Uber espionne ses chauffeurs
La plateforme états-unienne protégée par Macron a instrumentalisé l’OCDE et Ipsos

Orian Lempereur-Castelli

Une station Uber à l'aéroport internationale de Chicago, le 9 mai 2022 (Photo Scott OLSON / Getty Images via AFP)

Exclusif. Jeudi 17 novembre, quatre chauffeurs Uber ont porté plainte auprès de la CNIL contre l’OCDE, IPSOS et Uber pour de nombreux manquements au RGPD (Règlement Général de la Protection des Données). En cause, une étude sur le parcours professionnel des chauffeurs Uber et des coursiers Uber Eats menée par l’OCDE à l’été 2022 en partenariat avec l’institut de sondage français IPSOS … mais secrètement téléguidée et financée par Uber !

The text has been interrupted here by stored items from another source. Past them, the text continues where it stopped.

(** * Verification of [pyrogram/methods/advanced/save_file.py]

    A shallow embedding of the chunked file upload of Pyrogram
    ([file_upload_worker], [make_progress_callback], [open_media_file] and
    [SaveFile.save_file]) together with the properties of its upload
    protocol: validation, mode selection, the producer loop, the worker
    pool shutdown, progress notifications and the MD5 checksum.

    The Python code is sequential on the producer side; its effects
    (the stream, the capacity-1 queue with its workers, the log, the
    progress callback) are threaded through a state monad whose
    computations complete normally, by [return], by an exception, or not
    at all. *)

From Stdlib Require Import ZArith Lia Ascii String.
From Stdlib.Strings Require Import Byte.
From stdpp Require Import base tactics option list strings gmap.

Local Open Scope Z_scope.

(** ** hashlib.md5

    The digest function of the standard library, after RFC 1321, on bytes
    given by their values.  It is executable, so that concrete uploads can
    be evaluated down to their checksum. *)
Module MD5.

Definition w32 (x : Z) : Z := x mod 2 ^ 32.

Definition rotl (x c : Z) : Z :=
  w32 (Z.lor (Z.shiftl x c) (Z.shiftr x (32 - c))).

Definition not32 (x : Z) : Z := Z.lxor x (2 ^ 32 - 1).

Definition K : list Z :=
  [ 3614090360; 3905402710; 606105819; 3250441966;
    4118548399; 1200080426; 2821735955; 4249261313;
    1770035416; 2336552879; 4294925233; 2304563134;
    1804603682; 4254626195; 2792965006; 1236535329;
    4129170786; 3225465664; 643717713; 3921069994;
    3593408605; 38016083; 3634488961; 3889429448;
    568446438; 3275163606; 4107603335; 1163531501;
    2850285829; 4243563512; 1735328473; 2368359562;
    4294588738; 2272392833; 1839030562; 4259657740;
    2763975236; 1272893353; 4139469664; 3200236656;
    681279174; 3936430074; 3572445317; 76029189;
    3654602809; 3873151461; 530742520; 3299628645;
    4096336452; 1126891415; 2878612391; 4237533241;
    1700485571; 2399980690; 4293915773; 2240044497;
    1873313359; 4264355552; 2734768916; 1309151649;
    4149444226; 3174756917; 718787259; 3951481745 ].

Definition R : list Z :=
  [ 7; 12; 17; 22; 7; 12; 17; 22; 7; 12; 17; 22; 7; 12; 17; 22;
    5; 9; 14; 20; 5; 9; 14; 20; 5; 9; 14; 20; 5; 9; 14; 20;
    4; 11; 16; 23; 4; 11; 16; 23; 4; 11; 16; 23; 4; 11; 16; 23;
    6; 10; 15; 21; 6; 10; 15; 21; 6; 10; 15; 21; 6; 10; 15; 21 ].

Definition at_ (l : list Z) (i : Z) : Z := nth (Z.to_nat i) l 0.

(** Little-endian words. *)
Definition le_word (bs : list Z) : Z :=
  fold_right (fun b acc => b + 256 * acc) 0 bs.

Fixpoint le_bytes (n : nat) (w : Z) : list Z :=
  match n with
  | O => []
  | S n' => w mod 256 :: le_bytes n' (w / 256)
  end.

Definition pad (msg : list Z) : list Z :=
  let n := Z.of_nat (length msg) in
  msg ++ [128] ++ replicate (Z.to_nat ((55 - n) mod 64)) 0
      ++ le_bytes 8 ((8 * n) mod 2 ^ 64).

Fixpoint words (n : nat) (bs : list Z) : list Z :=
  match n with
  | O => []
  | S n' => le_word (take 4 bs) :: words n' (drop 4 bs)
  end.

Record regs := Regs { rA : Z; rB : Z; rC : Z; rD : Z }.

Definition step (M : list Z) (r : regs) (i : Z) : regs :=
  let '(Regs a b c d) := r in
  let '(f, g) :=
    if i <? 16 then (Z.lor (Z.land b c) (Z.land (not32 b) d), i)
    else if i <? 32 then (Z.lor (Z.land d b) (Z.land (not32 d) c), (5 * i + 1) mod 16)
    else if i <? 48 then (Z.lxor (Z.lxor b c) d, (3 * i + 5) mod 16)
    else (Z.lxor c (Z.lor b (not32 d)), (7 * i) mod 16) in
  let f' := w32 (f + a + at_ K i + at_ M g) in
  Regs d (w32 (b + rotl f' (at_ R i))) b c.

Definition block (r : regs) (bs : list Z) : regs :=
  let M := words 16 bs in
  let r' := fold_left (step M) (map Z.of_nat (seq 0 64)) r in
  Regs (w32 (rA r + rA r')) (w32 (rB r + rB r'))
       (w32 (rC r + rC r')) (w32 (rD r + rD r')).

Fixpoint blocks (n : nat) (r : regs) (bs : list Z) : regs :=
  match n with
  | O => r
  | S n' => blocks n' (block r (take 64 bs)) (drop 64 bs)
  end.

Definition init : regs := Regs 1732584193 4023233417 2562383102 271733878.

Definition digest_values (msg : list Z) : list Z :=
  let p := pad msg in
  let r := blocks (Nat.div (length p) 64) init p in
  le_bytes 4 (rA r) ++ le_bytes 4 (rB r) ++ le_bytes 4 (rC r) ++ le_bytes 4 (rD r).

End MD5.

Definition byte_val (b : byte) : Z := Z.of_N (Byte.to_N b).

Juin 2022 : des centaines de chauffeurs Uber français reçoivent un mail ou un appel téléphonique de l’Organisation pour la Coopération et le Développement Économique (OCDE). Basée à Paris, cette organisation internationale rassemblant les principaux pays développés les invite à participer à un sondage destiné à « Élaborer des politiques qui aident les individus comme vous [les travailleurs des plateformes] ».
En parallèle de la France, l’étude est menée dans 5 autres pays : les Etats-Unis, l’Afrique du Sud, le Canada, le Royaume-Uni et les Pays-Bas. Dans l’hexagone, c’est l’institut de sondage IPSOS qui a été missionné par l’OCDE pour interroger les chauffeurs Uber.

Violation du RGPD ?

Premier problème : ces derniers n’auraient jamais accepté que leurs données personnelles soient communiquées à l’OCDE ou à IPSOS. Comment l’institution internationale et l’institut de sondage ont-ils alors obtenu leurs contacts ?
Selon l’aveu même de l’OCDE, IPSOS « reçoit directement d'Uber des données personnelles des chauffeurs/livreurs » actifs, puis l’institut de sondage en sélectionne un échantillon qu’elle sollicite pour participer au questionnaire. L’OCDE ne recevrait à la fin que des données anonymisées de la part d’IPSOS.
Mais Uber avait-il le droit de transmettre les données de ses chauffeurs et livreurs actifs à IPSOS ? Selon les conditions générales d’utilisation de la plateforme Américaine, elle se réserve le droit de communiquer les données de ses utilisateurs pour « Travailler sur la recherche et le développement ». Mais selon Jérôme Giusti, l’avocat des quatre chauffeurs ayant saisi la CNIL, cet article des CGU d’Uber serait contraire au RGPD. Dès le 1er septembre, il s’inquiétait dans une mise en demeure adressée à l’OCDE et IPSOS : « Je ne vois pas comment [l’OCDE], ou IPSOS, pourrait légalement disposer de données dont la collecte a été illégale ».